Of course not. We Northerners don’t stand for any nonsense.

But for you, Saffie’s mother, this might all seem like so many words. Rhetoric and noble sentiment, none of which will bring back your little girl. Oh what can I say, except that I am so sorry. And that I send you my love… as I do to all the mothers and fathers who have lost loved ones through acts of war – from Syria to Sudan, from Afghanistan to Iraq, from the mosques of the Middle East all the way to Manchester Arena. And I wouldn’t blame you at all for having hatred in your heart; I really wouldn’t. I don’t even want to think of the person I would become if someone took away my child.

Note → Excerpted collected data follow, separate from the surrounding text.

(** * Logger-Module: the JSON record formatter and the severity filter

    A shallow embedding of [src/logger.py]: the set
    [LOG_RECORD_BUILTIN_ATTRS], the class [MyJSONFormatter] (its methods
    [format] and [_prepare_log_dict]), the class [NonErrorFilter]
    (its method [filter]) and the function [setup_logging].

    Python objects are modelled by the inductive type [pyval]; a
    dictionary is an association list in insertion order, as CPython
    iterates it; an exception that propagates out of a call is the
    [Raise] case of [result].  The calls that [logger.py] makes into
    Python's standard library and that are not unfolded here are the
    methods of the class [PyLib]; [json.dumps] is modelled in full on
    [pyval], because several properties are about the text it returns.
    What [setup_logging] asks of the file system and of
    [logging.config] are the calls of [Setup.call], answered by the
    methods of the class [Setup.System]; its paths are POSIX paths.

    A value of [pyval] is a finite tree, so a container that contains
    itself is not a value of the model, and no bound on the depth of a
    value stands for the interpreter's recursion limit; an object
    comes with the text of its [str()], so a [str()] that raises is
    not in the model; a string holds code points below 256; the
    attributes of a record are named by strings, as they are when the
    keys of [extra] are strings.  An integer of more than 4300 digits
    is not written: its conversion to text raises a [ValueError], as
    in CPython with its default limit. *)

From Stdlib Require Import ZArith Decimal DecimalFacts DecimalPos DecimalN DecimalZ
  DecimalString Ascii String.
From stdpp Require Import base tactics option list strings gmap.

(** ** Python values *)

(** A float is given by the digits of its [repr]: sign, integer part,
    digits after the point (none when [Nil]) and decimal exponent. *)
Inductive pyfloat :=
  | FNaN
  | FInf (neg : bool)
  | FDec (neg : bool) (ip : N) (fp : Decimal.uint) (ex : option Z).

(** [VTraceback frames text]: a traceback object, with the lines
    [traceback] prints for its frames and with its [str()].
    [VObj cls text]: any other object, with the name of its class as a
    traceback prints it and with its [str()]. *)
#[local] Unset Elimination Schemes.
Inductive pyval :=
  | VNone
  | VBool (b : bool)
  | VInt (z : Z)
  | VFloat (f : pyfloat)
  | VStr (s : string)
  | VList (items : list pyval)
  | VTuple (items : list pyval)
  | VDict (items : list (pyval * pyval))
  | VTraceback (frames : string) (text : string)
  | VObj (cls : string) (text : string).
#[local] Set Elimination Schemes.

(** [v is None] *)
Definition is_None (v : pyval) : bool :=
  match v with VNone => true | _ => false end.

(** ** Exceptions *)

Inductive exn :=
  | AttributeError (attr : string)
  | TypeError
  | ValueError
  | IndexError
  | OtherError (cls : string).

Inductive result (A : Type) :=
  | Ok (a : A)
  | Raise (e : exn).
Arguments Ok {A} a.
Arguments Raise {A} e.

#[export] Instance result_ret : MRet result := fun _ a => Ok a.
#[export] Instance result_bind : MBind result := fun _ _ f m =>
  match m with Ok a => f a | Raise e => Raise e end.
#[export] Instance result_fmap : FMap result := fun _ _ f m =>
  match m with Ok a => Ok (f a) | Raise e => Raise e end.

But I hope, I sincerely do, that peace and love will prevail – because that is the only way forward for you and I, for your children, and all our children. I think Manchester knows that too.

“Some are born here, some drawn here, but they all call it home;

And they’ve covered the cobbles, but they’ll never defeat, all the dreamers and schemers who still teem through these streets.

Because this is a place that has been through some hard times: oppressions, recessions, depressions, and dark times.

But we keep fighting back with Greater Manchester spirit. Northern grit, Northern wit, and Greater Manchester’s lyrics.”

From ‘This is the Place’, read by Manchester poet Tony Walsh at Tuesday’s vigil.